EXERCISE :: How does the data below read from its first line through the line containing "Lemma free_tail_heap h"? Print those lines exactly.

INPUT RECORDS ::
(* ===== verification/Wim.v ===== *)
(** * WIM container and chunked resources
      ([src/tools/iso-patch-mac/engine/wim.c], [resource.c])

    Opening a .wim (header, lookup table), finding resources, and reading one
    back chunk by chunk through the codecs.  The file is the list of its bytes;
    memory allocation succeeds (a table too large to allocate is also longer
    than the file, so that [wim_open] fails either way). *)

From Stdlib Require Import String Ascii.
From stdpp Require Import gmap.
From S2P Require Import Prelude Bytes Outcome Huffman Lzx.

(** ** Data *)

Inductive wim_comp_t := WIM_COMP_NONE | WIM_COMP_XPRESS | WIM_COMP_LZX | WIM_COMP_LZMS.
#[export] Instance wim_comp_eq_dec : EqDecision wim_comp_t.
Proof. solve_decision. Defined.

Definition WIM_RESHDR_METADATA : Z := 0x02.
Definition WIM_RESHDR_COMPRESSED : Z := 0x04.
Definition WIM_RESHDR_SOLID : Z := 0x10.

Record wim_resource_t := mkRes {
  size_in_wim : Z;
  offset : Z;
  orig_size : Z;
  flags : Z;
  part_number : Z;
  refcount : Z;
  hash : list Z;
}.

Definition WIM_FLAG_COMPRESSION : Z := 0x2.
Definition WIM_FLAG_COMP_XPRESS : Z := 0x20000.
Definition WIM_FLAG_COMP_LZX : Z := 0x40000.
Definition WIM_FLAG_COMP_LZMS : Z := 0x80000.
Definition LOOKUP_ENTRY_SIZE : Z := 50.
Lemma free_tail_heap h ks r cells :
  heap tpl (b h) ks r cells → bump_ok tpl h ks → len h < 2 ^ 31 →
  ∃ h' ks', free_tail h = Ok h' ∧ heap tpl (b h') ks' 0 cells ∧ len h' = len h ∧ (ks = [] → ks' = []).
Proof.
  intros H Hb Hlim. pose proof (shape_sizes _ _ (hp_shape _ _ _ _ _ H)) as [Hks [Hr Hr8]].
  pose proof (hp_len _ _ _ _ _ H) as Hlen. pose proof (hp_tpl _ _ _ _ _ H) as [Hm _]. pose proof (total_nonneg _ Hks).
  unfold free_tail. destruct ks as [|k ks].
  { simpl in Hb. rewrite Hb. cbn [Z.eqb negb andb]. exists h, []. split_and!; [done| |done|done].
    pose proof (hp_shape _ _ _ _ _ H) as Hs. inversion Hs as [E|? ? E|? ? ? ? ? ? E]; [|by destruct ks|by destruct ks]. subst. done. }
  destruct Hb as [Ha Hbm]. set (ks0 := k :: ks) in *. unfold len in *. rewrite Ha, Hbm.
  rewrite (proj2 (Z.eqb_neq (Z.of_nat (length (b h))) 0)) by lia. cbn [negb andb].
  destruct (Z.ltb_spec (L0 + total ks0) (Z.of_nat (length (b h)))) as [Hlt|Hge].
  2:{ exists h, ks0. replace r with 0 in H by lia. split_and!; [done|done|done|done]. }
  assert (8 <= r) as H8 by (destruct (Z.lt_ge_cases r 8); [pose proof (Z.mod_small r 8 ltac:(lia)); lia|done]).
  unfold wr32. rewrite put_ok by (rewrite ?length_le_bytes; unfold len; lia). eexists _, (ks0 ++ [Cell r]).
  split; [reflexivity|]. cbn [b]. unfold len. rewrite length_splice. split_and!; [|done|done].
  replace 0 with (r - r) by lia.
  apply heap_add_cell; [apply heap_write_free; rewrite ?length_le_bytes; done || lia|lia|done|]. left.
  unfold word. rewrite sub_splice_same by (rewrite ?length_le_bytes; lia).
  rewrite le_val_le_bytes_small by (change (256 ^ Z.of_nat 4) with 4294967296; lia). lia.
Qed.

Lemma hbin_append_heap h ks cells :
  heap tpl (b h) ks 0 cells → len h + 0x1000 < 2 ^ 31 →
  ∃ h', hbin_append h = Ok h' ∧ heap tpl (b h') (ks ++ [HBin]) 0xFE0 cells ∧ bump_ok tpl h' (ks ++ [HBin]) ∧ len h' = len h + 0x1000.
Proof.
  intros H Hlim. pose proof (hp_len _ _ _ _ _ H) as Hlen. pose proof (hp_tpl _ _ _ _ _ H) as [Hm _].
  pose proof (shape_sizes _ _ (hp_shape _ _ _ _ _ H)) as [Hks _]. pose proof (total_nonneg _ Hks) as Htot.
  unfold hbin_append. unfold rd32. rewrite slice_ok by lia. cbn [mbind outcome_bind].
  set (w := le_val (sub (b h) (Z.to_nat 0x28) (Z.to_nat 4))). clearbody w.
  pose proof (heap_append_bin _ _ _ w H) as H1.
  set (l1 := b h ++ lit "hbin" ++ le_bytes 4 w ++ le_bytes 4 0x1000 ++ replicate (Z.to_nat 4084) 0) in *.
  assert (Z.of_nat (length l1) = len h + 0x1000) as El1.
  { pose proof (hp_len _ _ _ _ _ H1) as E. rewrite total_app in E. simpl in E. unfold len. lia. }
  clearbody l1. unfold wr32. rewrite put_ok by (rewrite ?length_le_bytes; unfold len in *; cbn [b]; lia).
  eexists. split; [reflexivity|]. unfold len in *. cbn [b]. split_and!.
  - apply heap_write_free; [done|lia|rewrite length_le_bytes; lia|rewrite length_le_bytes; left; lia].
  - unfold bump_ok. unfold len in *. destruct (ks ++ [HBin]) as [|k0 ks0] eqn:E; [by destruct ks|]. rewrite <- E.
    cbn [aend abump b]. rewrite length_splice. rewrite !u32_small by lia. rewrite total_app. simpl. lia.
  - unfold len in *. cbn [b]. by rewrite length_splice.
Qed.

Lemma bump_snoc h l ks k r cells :
  bump_ok tpl h ks → ks ≠ [] → heap tpl l ks r cells → Z.of_nat (length l) = len h → 0 <= L0 + total ks + bsize k < 2 ^ 32 →
  bump_ok tpl (mkHive l (u32 (abump h + bsize k)) (aend h)) (ks ++ [k]).
Proof.
  intros Hb Hne H Hl Hr. destruct ks as [|k0 ks]; [done|]. destruct Hb as [Ha Hb].
  unfold bump_ok. cbn [app]. cbn [aend abump]. unfold len in *. cbn [b]. split; [lia|].
  rewrite Hb, u32_small by lia. pose proof (total_app (k0 :: ks) [k]) as E. cbn [app] in E. rewrite E. simpl. lia.
Qed.

Lemma cell_alloc_heap h ks r cells (p : nat) :
  heap tpl (b h) ks r cells → bump_ok tpl h ks → (p <= 4060)%nat → len h + 0x1000 < 2 ^ 31 →
  ∃ off h' ks' r', cell_alloc h (Z.of_nat p) = Ok (off, h') ∧ heap tpl (b h') ks' r' (cells ++ [(off, replicate p 0)]) ∧
    bump_ok tpl h' ks' ∧ len h' <= len h + 0x1000.
Proof.
  intros H Hb Hp Hlim. unfold cell_alloc. rewrite u32_small by lia.
  assert (ru8 (4 + Z.of_nat p) = cell_size (replicate p 0)) as -> by (unfold cell_size; by rewrite length_replicate).
  assert (4 + Z.of_nat p <= cell_size (replicate p 0) < 4 + Z.of_nat p + 8 ∧ cell_size (replicate p 0) mod 8 = 0) as [Hn Hn8].
  { unfold cell_size. rewrite length_replicate. apply ru8_spec. lia. }
  assert (cell_size (replicate p 0) <= 0xFE0) as HFE by dlia.
  set (need := cell_size (replicate p 0)) in *.
  assert (∃ h1 ks1 r1, (if (aend h =? 0) || (aend h <? u32 (abump h + need)) then h ← free_tail h; hbin_append h else Ok h) = Ok h1 ∧
    heap tpl (b h1) ks1 r1 cells ∧ bump_ok tpl h1 ks1 ∧ ks1 ≠ [] ∧ need <= r1 ∧ len h1 <= len h + 0x1000)
    as (h1 & ks1 & r1 & -> & H1 & Hb1 & Hne & Hr1 & Hl1).
  { destruct (_ || _) eqn:E.
    - destruct (free_tail_heap h ks r cells H Hb ltac:(lia)) as (h0 & ks0 & -> & H0 & El0 & _). cbn [mbind outcome_bind].
      destruct (hbin_append_heap h0 ks0 cells H0 ltac:(lia)) as (h1 & -> & H1 & Hb1 & El1).
      exists h1, (ks0 ++ [HBin]), 0xFE0. split_and!; [done|done|done|by destruct ks0|lia|lia].
    - apply orb_false_iff in E as [E1 E2]. zbool. exists h, ks, r. destruct ks as [|k0 ks0]; [simpl in Hb; lia|].
      destruct Hb as [Ha Hbm]. pose proof (hp_len _ _ _ _ _ H) as Hlen. unfold len in *.
      pose proof (shape_sizes _ _ (hp_shape _ _ _ _ _ H)) as [Hks [Hr0 _]]. pose proof (total_nonneg _ Hks).
      rewrite u32_small in E2 by lia. split_and!; [done|done|by split|done|lia|lia]. }
  rewrite bind_ok_eq. pose proof (hp_len _ _ _ _ _ H1) as Hlen1. pose proof (hp_tpl _ _ _ _ _ H1) as [Hm _].
  pose proof (shape_sizes _ _ (hp_shape _ _ _ _ _ H1)) as [Hks1 _]. pose proof (total_nonneg _ Hks1).
  assert (abump h1 = L0 + total ks1) as Ebump by (destruct ks1; [done|apply Hb1]). unfold len in Hl1, Hlim.
  unfold wr32 at 1. rewrite put_ok by (rewrite ?length_le_bytes; unfold len; lia). rewrite bind_ok_eq.
  rewrite (u32_small (need - 4)) by lia.
  rewrite put_ok by (unfold len; cbn [b]; rewrite ?length_replicate, ?length_splice; lia). rewrite bind_ok_eq. cbn [b abump aend].
  rewrite (u32_small (abump h1 - 0x1000)), Ebump by lia.
  eexists (L0 + total ks1 - 0x1000), _, (ks1 ++ [Cell need]), (r1 - need). split; [reflexivity|]. cbn [b].
  pose proof (heap_carve (b h1) ks1 r1 cells p H1 Hr1 ltac:(lia)) as HC. cbv zeta in HC. fold need in HC. split; [exact HC|].
  split; [|unfold len; cbn [b]; rewrite !length_splice; lia].
  rewrite <- Ebump. apply (bump_snoc h1 _ ks1 (Cell need) r1 cells Hb1 Hne); [|unfold len; by rewrite !length_splice|simpl; lia].
  apply heap_write_free; [apply heap_write_free; [done|lia|rewrite length_le_bytes; lia|right; lia]|lia| |right; lia].
  rewrite length_splice, length_replicate. lia.
Qed.
End heap.
(* ===== verification/NtfsIndex.v ===== *)
(** * The B-tree of a directory index
      ([src/tools/iso-patch-mac/engine/ntfs.c]: [pack_level], [serialize_body],
      [emit_indx], [build_directory_index])

    A sorted list of entries is packed into leaf nodes, one entry between two
    nodes moving up, and so for each level above until the top fits in the
    record.  Here: the code, and the proof that the nodes form a search tree of
    exactly the given entries.  The upper-case table is an argument. *)

From S2P Require Import Prelude Bytes NtfsCodec.

Definition NTFS_INDX_SIZE : Z := 4096.
Definition INDX_BODY_CAP : Z := NTFS_INDX_SIZE - 0x40.

(** [b_data] is present in a view index. *)
Record bentry_t := mkBentry { b_ref : Z; b_key : list Z; b_sub : Z; b_data : option (list Z) }.

Record nodespec_t := mkNode { n_vcn : Z; n_ent : list bentry_t; n_internal : bool; n_end_vcn : Z }.

Definition key_len (e : bentry_t) : Z := Z.of_nat (length (b_key e)).
Definition data_len (e : bentry_t) : Z := Z.of_nat (length (default [] (b_data e))).

(** ** Sizes *)

Definition entry_size_dv (klen dlen : Z) (internal : bool) : Z :=
  let sub_ := if internal then 8 else 0 in
  if negb (dlen =? 0) then align8u (0x10 + klen + dlen + sub_) else align8u (0x10 + klen + sub_).

Definition end_size (internal : bool) : Z := align8u (0x10 + (if internal then 8 else 0)).

Definition size_of (internal : bool) (e : bentry_t) : Z := entry_size_dv (key_len e) (data_len e) internal.

(** The bytes of some entries and of the END entry. *)
Definition sizes (internal : bool) (es : list bentry_t) : Z := foldr (λ e n, size_of internal e + n) 0 es.
Definition body_size (internal : bool) (es : list bentry_t) : Z := sizes internal es + end_size internal.
(* ===== verification/NtfsRecord.v ===== *)
(** * File records of an NTFS volume ([src/tools/iso-patch-mac/engine/ntfs.c]:
      [rec_new], [attr_resident], [attr_insert_filename], [attr_nonres],
      [rec_finalize], [put_record])

    A record is 1024 bytes: a header, attributes one after the other, an end
    mark.  Here: the code on its buffer, the reader of the format, and the proof
    that a record reads back as the list of the attributes the writer was given,
    those refused for lack of room left out. *)

From Stdlib Require Import String Sorted.
From S2P Require Import Prelude Bytes WStr NtfsCodec.

Definition NTFS_SECTOR : Z := 512.
Definition NTFS_MFT_RECSZ : Z := 1024.
Definition NTFS_AT_STANDARD_INFORMATION : Z := 0x10.
Definition NTFS_AT_ATTRIBUTE_LIST : Z := 0x20.
Definition NTFS_AT_FILE_NAME : Z := 0x30.
Definition NTFS_AT_DATA : Z := 0x80.
Definition NTFS_AT_INDEX_ROOT : Z := 0x90.
Definition NTFS_AT_INDEX_ALLOCATION : Z := 0xA0.
Definition NTFS_AT_BITMAP : Z := 0xB0.
Definition NTFS_AT_REPARSE_POINT : Z := 0xC0.
Definition NTFS_AT_END : Z := 0xFFFFFFFF.
Definition NTFS_FR_IN_USE : Z := 0x0001.
Definition NTFS_FR_DIRECTORY : Z := 0x0002.

(** A child of a directory: its reference and [$FILE_NAME] key. *)
Record idx_entry_t := mkIdx { x_ref : Z; x_key : list Z }.

Record mftrec_t := mkRec {
  r_buf : list Z; r_used : Z; r_attr_id : Z; r_seq : Z; r_flags : Z; r_link_count : Z; r_is_dir : bool;
  r_entries : list idx_entry_t; r_reparse : option (list Z); r_ov : list (list Z); r_base_ref : Z }.

(** The buffer, its use and the next identifier; the rest stays. *)
Definition set_attrs (r : mftrec_t) (buf : list Z) (used attr_id : Z) : mftrec_t :=
  mkRec buf used attr_id (r_seq r) (r_flags r) (r_link_count r) (r_is_dir r) (r_entries r) (r_reparse r) (r_ov r) (r_base_ref r).

(** [p[off] = v] *)
Definition w8 (p : list Z) (off v : Z) : list Z := splice p (Z.to_nat off) [u8 v].

(** A [uint16_t] array copied with [memcpy]. *)
Definition unit_bytes (name : list Z) : list Z := concat (map (le_bytes 2) name).

(** ** The writer *)

Definition rec_new (recno : Z) (is_dir : bool) : mftrec_t :=
  let seq := if (1 <=? recno) && (recno <=? 23) then u16 recno else 1 in
  let flags := Z.lor NTFS_FR_IN_USE (if is_dir then NTFS_FR_DIRECTORY else 0) in
  let b := splice (replicate (Z.to_nat NTFS_MFT_RECSZ) 0) (Z.to_nat 0) (lit "FILE") in
  let b := w64 (w16 (w16 b 4 0x30) 6 3) 8 0 in
  let b := w16 (w16 (w16 (w16 b 0x10 seq) 0x12 1) 0x14 0x38) 0x16 flags in
  let b := w64 (w32 b 0x1C NTFS_MFT_RECSZ) 0x20 0 in
  let b := w32 (w16 b 0x28 0) 0x2C recno in
  mkRec b 0x38 0 seq flags 1 is_dir [] None [] 0.
(** The collation goes up from A to b. *)
Example collation_up : idx_cmp ascii_upcase (mkIdx 0 (key_of [97])) (mkIdx 0 (key_of [66])) < 0.
Proof. vm_compute. reflexivity. Qed.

SOLUTION TO THIS TASK ::
(* ===== verification/Wim.v ===== *)
(** * WIM container and chunked resources
      ([src/tools/iso-patch-mac/engine/wim.c], [resource.c])

    Opening a .wim (header, lookup table), finding resources, and reading one
    back chunk by chunk through the codecs.  The file is the list of its bytes;
    memory allocation succeeds (a table too large to allocate is also longer
    than the file, so that [wim_open] fails either way). *)

From Stdlib Require Import String Ascii.
From stdpp Require Import gmap.
From S2P Require Import Prelude Bytes Outcome Huffman Lzx.

(** ** Data *)

Inductive wim_comp_t := WIM_COMP_NONE | WIM_COMP_XPRESS | WIM_COMP_LZX | WIM_COMP_LZMS.
#[export] Instance wim_comp_eq_dec : EqDecision wim_comp_t.
Proof. solve_decision. Defined.

Definition WIM_RESHDR_METADATA : Z := 0x02.
Definition WIM_RESHDR_COMPRESSED : Z := 0x04.
Definition WIM_RESHDR_SOLID : Z := 0x10.

Record wim_resource_t := mkRes {
  size_in_wim : Z;
  offset : Z;
  orig_size : Z;
  flags : Z;
  part_number : Z;
  refcount : Z;
  hash : list Z;
}.

Definition WIM_FLAG_COMPRESSION : Z := 0x2.
Definition WIM_FLAG_COMP_XPRESS : Z := 0x20000.
Definition WIM_FLAG_COMP_LZX : Z := 0x40000.
Definition WIM_FLAG_COMP_LZMS : Z := 0x80000.
Definition LOOKUP_ENTRY_SIZE : Z := 50.
Lemma free_tail_heap h ks r cells :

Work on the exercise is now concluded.